Assignment ▸ Reproduce, with no edits, the line that contains "(** [peek(k)] *)" and all the lines that follow it, ending with the last line of the records.

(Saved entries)
(** X15. A Read_Attributes request is answered once, with the sequence
    number of the request, and the answer lists every requested attribute
    id exactly once, in the order in which the ids first occur in the
    request: an id asked for twice gets one entry, at the place of its
    first occurrence. Earlier answers are kept as they are. *)
Theorem time_response_order (Read_Attributes : Z)
    (utc_seconds local_seconds zone_seconds : nat -> Q) (hdr : ZCLHeader)
    (attrs : list Z) (more : list (list Z)) (others : list (list (list Z)))
    (self : TimeCluster) :
  hdr_command_id hdr = Some Read_Attributes ->
  exists data,
    handle_cluster_general_request Read_Attributes utc_seconds local_seconds
      zone_seconds hdr ((attrs :: more) :: others) self
    = (Ok tt, mkTime (time_rsp self ++ [(data, hdr_tsn hdr)])) /\
    map fst data = first_occurrences attrs /\
    NoDup (map fst data) /\
    (forall a, a ∈ map fst data <-> a ∈ attrs).
Proof.
  intros Hcmd. eexists. split.
  - now apply handle_cluster_general_request_read.
  - pose proof (read_time_attributes_keys utc_seconds local_seconds
                  zone_seconds attrs 0 []) as Hkeys.
    cbn [map app] in Hkeys.
    assert (Hfo : filter (fun y : Z => y ∉ @nil Z) (first_occurrences attrs)
                  = first_occurrences attrs).
    { clear. induction (first_occurrences attrs) as [|x l IH]; [done|].
      rewrite filter_cons_True by apply not_elem_of_nil. now rewrite IH. }
    rewrite Hfo in Hkeys. split; [exact Hkeys|]. split.
    + apply read_time_attributes_NoDup. apply NoDup_nil_2.
    + intros a. rewrite Hkeys. apply first_occurrences_elem.
Qed.

Lemma time_response_order_witness :
  exists data,
    handle_cluster_general_request 0 sample_utc sample_local sample_zone
      (mkZCLHeader 5 (Some 0) false) [[[7; 0; 7; 1]]] (mkTime [])
    = (Ok tt, mkTime ([] ++ [(data, 5)])) /\
    map fst data = [7; 0; 1].
Proof.
  destruct (time_response_order 0 sample_utc sample_local sample_zone
              (mkZCLHeader 5 (Some 0) false) [7; 0; 7; 1] [] [] (mkTime [])
              eq_refl) as (data & Hrun & Hkeys & _).
  exists data. split; [exact Hrun|]. rewrite Hkeys. reflexivity.
Defined.

(** X16. In the answer to Read_Attributes every entry belongs to a
    requested id and carries what the last occurrence of that id in the
    request produced: for an id asked for more than once the clock reading
    of the last asking stands at the place of the first. Attribute 1 (the
    time status) is always answered 7, and any id other than 0, 1, 2 and 7
    is answered [None] rather than left out or refused. *)
Theorem time_response_values (Read_Attributes : Z)
    (utc_seconds local_seconds zone_seconds : nat -> Q) (hdr : ZCLHeader)
    (attrs : list Z) (more : list (list Z)) (others : list (list (list Z)))
    (self : TimeCluster) :
  hdr_command_id hdr = Some Read_Attributes ->
  exists data,
    handle_cluster_general_request Read_Attributes utc_seconds local_seconds
      zone_seconds hdr ((attrs :: more) :: others) self
    = (Ok tt, mkTime (time_rsp self ++ [(data, hdr_tsn hdr)])) /\
    forall (a : Z) (v : option time_value),
      (a, v) ∈ data ->
      (exists k : nat,
         attrs !! k = Some a /\
         (forall j : nat, (k < j)%nat -> attrs !! j <> Some a) /\
         v = time_attribute utc_seconds local_seconds zone_seconds k a) /\
      (a = 1 -> v = Some (Int 7)) /\
      (a <> 0 -> a <> 1 -> a <> 2 -> a <> 7 -> v = None).
Proof.
  intros Hcmd. eexists. split.
  - now apply handle_cluster_general_request_read.
  - intros a v Hin.
    apply read_time_attributes_values in Hin; [|apply NoDup_nil_2].
    destruct Hin as [[Hnil _]|(k & Hk & Hlast & Hv)].
    + now apply elem_of_nil in Hnil.
    + cbn [Nat.add] in Hv. split; [now exists k|]. split.
      * intros ->. exact Hv.
      * intros H0 H1 H2 H7. rewrite Hv. unfold time_attribute.
        destruct (Z.eqb_spec a 0); [contradiction|].
        destruct (Z.eqb_spec a 1); [contradiction|].
        destruct (Z.eqb_spec a 2); [contradiction|].
        destruct (Z.eqb_spec a 7); [contradiction|]. reflexivity.
Qed.

Lemma time_response_values_witness :
  exists data,
    handle_cluster_general_request 0 sample_utc sample_local sample_zone
      (mkZCLHeader 5 (Some 0) false) [[[0; 9; 0; 1]]] (mkTime [])
    = (Ok tt, mkTime ([] ++ [(data, 5)])) /\
    forall v, (0, v) ∈ data -> v = Some (Seconds (sample_utc 2)).
Proof.
  destruct (time_response_values 0 sample_utc sample_local sample_zone
              (mkZCLHeader 5 (Some 0) false) [0; 9; 0; 1] [] [] (mkTime [])
              eq_refl) as (data & Hrun & Hvalues).
  exists data. split; [exact Hrun|]. intros v Hin.
  destruct (Hvalues 0 v Hin) as ((k & Hk & Hlast & ->) & _).
  destruct k as [|[|[|[|k]]]]; try discriminate Hk.
  - exfalso. now apply (Hlast 2%nat); [lia|].
  - reflexivity.
Defined.

(** X17. The Time cluster answers a general request exactly when it is a
    Read_Attributes request that carries a list of attribute ids: then one
    answer is added and the call returns. Any other general command is
    ignored without an answer, and a Read_Attributes request without its
    argument raises [IndexError]; in both cases the cluster is left as it
    was. No call changes or removes an earlier answer. *)
Theorem time_answers_read_attributes_only (Read_Attributes : Z)
    (utc_seconds local_seconds zone_seconds : nat -> Q) (hdr : ZCLHeader)
    (args : list (list (list Z))) (self : TimeCluster) :
  let outcome := handle_cluster_general_request Read_Attributes utc_seconds
                   local_seconds zone_seconds hdr args self in
  let requested := exists attrs more others,
                     args = (attrs :: more) :: others in
  (hdr_command_id hdr = Some Read_Attributes /\ requested ->
   fst outcome = Ok tt /\
   exists data,
     time_rsp (snd outcome) = time_rsp self ++ [(data, hdr_tsn hdr)]) /\
  (hdr_command_id hdr <> Some Read_Attributes -> outcome = (Ok tt, self)) /\
  (hdr_command_id hdr = Some Read_Attributes /\ ~ requested ->
   outcome = (Raise IndexError, self)).
Proof.
  intros outcome requested. unfold outcome, requested.
  split; [|split].
  - intros (Hcmd & attrs & more & others & ->).
    rewrite (handle_cluster_general_request_read utc_seconds local_seconds
               zone_seconds Read_Attributes hdr attrs more others self Hcmd).
    split; [reflexivity|]. eexists. reflexivity.
  - intros Hcmd. unfold handle_cluster_general_request.
    now rewrite decide_False by exact Hcmd.
  - intros [Hcmd Hno]. unfold handle_cluster_general_request.
    rewrite decide_True by exact Hcmd.
    destruct args as [|[|attrs more] others]; [reflexivity|reflexivity|].
    exfalso. apply Hno. now exists attrs, more, others.
Qed.

Lemma time_answers_read_attributes_only_witness :
  handle_cluster_general_request 0 sample_utc sample_local sample_zone
    (mkZCLHeader 5 (Some 0) false) [[]] (mkTime [([(1, Some (Int 7))], 4)])
  = (Raise IndexError, mkTime [([(1, Some (Int 7))], 4)]).
Proof.
  apply (time_answers_read_attributes_only 0 sample_utc sample_local
           sample_zone (mkZCLHeader 5 (Some 0) false) [[]]
           (mkTime [([(1, Some (Int 7))], 4)])).
  split; [reflexivity|]. intros (attrs & more & others & Habs).
  discriminate Habs.
Defined.

(** X18. A data frame from an identity that is not registered, or with a
    command id that is not in the translation table, is dropped without an
    error: [handle_message] returns normally and the store is exactly as
    before, whatever the header, counter, payload and MIC of the frame and
    whatever keys the proxy holds. *)
Theorem handle_message_drops_unknown (self : GreenPowerProxy) (now : Q)
    (data : bytes) (rest : list bytes) (command_id : Z) :
  (11 <= length data)%nat ->
  ~ (data !! 0%nat = Some 12 /\ data !! 5%nat = Some 224) ->
  data !! 10%nat = Some command_id ->
  devices (application self) !! (Py.slice data 2 6 ++ Py.slice data 2 6)
    = None \/ command command_id = None ->
  handle_message (data :: rest) now self = (Ok tt, self).
Proof.
  intros Hlen Hshape Hcmd Hunknown.
  pose proof (handle_message_first self now (data :: rest)) as Hfirst.
  cbn beta iota in Hfirst. rewrite Hfirst.
  rewrite (handle_message_data self now data command_id);
    [|apply not_commissioning_shape; [lia|exact Hshape]|exact Hcmd].
  unfold handle_notification. unfold bind at 1. unfold get at 1.
  destruct (devices (application self) !! _) as [dev|]; [|reflexivity].
  destruct Hunknown as [Habs| ->]; [discriminate Habs|reflexivity].
Qed.
(** ** BufferReader *)

Record BufferReader : Type := mkReader {
  _source : string;
  _pos : Z
}.

(** [new BufferReader(source)] *)
Definition newBufferReader (source : string) : BufferReader :=
  {| _source := source; _pos := 0 |}.

(** Computations over the reader: the reader state survives a throw, as
    the object does in the source. *)
Definition M (A : Type) : Type := BufferReader -> outcome A * BufferReader.

Definition ret {A} (a : A) : M A := fun r => (Return a, r).
Definition throw {A} (e : exn) : M A := fun r => (Throw e, r).
Definition out_of_fuel {A} : M A := fun r => (OutOfFuel, r).

Definition bind {A B} (m : M A) (f : A -> M B) : M B :=
  fun r =>
    match m r with
    | (Return a, r') => f a r'
    | (Throw e, r') => (Throw e, r')
    | (OutOfFuel, r') => (OutOfFuel, r')
    end.

Notation "'do' x <- m ; f" := (bind m (fun x => f))
  (at level 10, x name, m at level 100, f at level 200,
   format "'[v' 'do'  x  <-  m ;  '/' f ']'").
Notation "'do_' m ; f" := (bind m (fun _ => f))
  (at level 10, m at level 100, f at level 200,
   format "'[v' 'do_'  m ;  '/' f ']'").

Definition source_length (r : BufferReader) : Z :=
  Z.of_nat (String.length (_source r)).

(** [peek(k)] *)
Definition peek (k : Z) : M string :=
  fun r =>
    let start := _pos r in
    let end_ := _pos r + k in
    if end_ >? source_length r
    then (Throw (RangeError "k lies outside source buffer"), r)
    else (Return (JS.substring (_source r) start end_), r).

Reply ▸
(** [peek(k)] *)
Definition peek (k : Z) : M string :=
  fun r =>
    let start := _pos r in
    let end_ := _pos r + k in
    if end_ >? source_length r
    then (Throw (RangeError "k lies outside source buffer"), r)
    else (Return (JS.substring (_source r) start end_), r).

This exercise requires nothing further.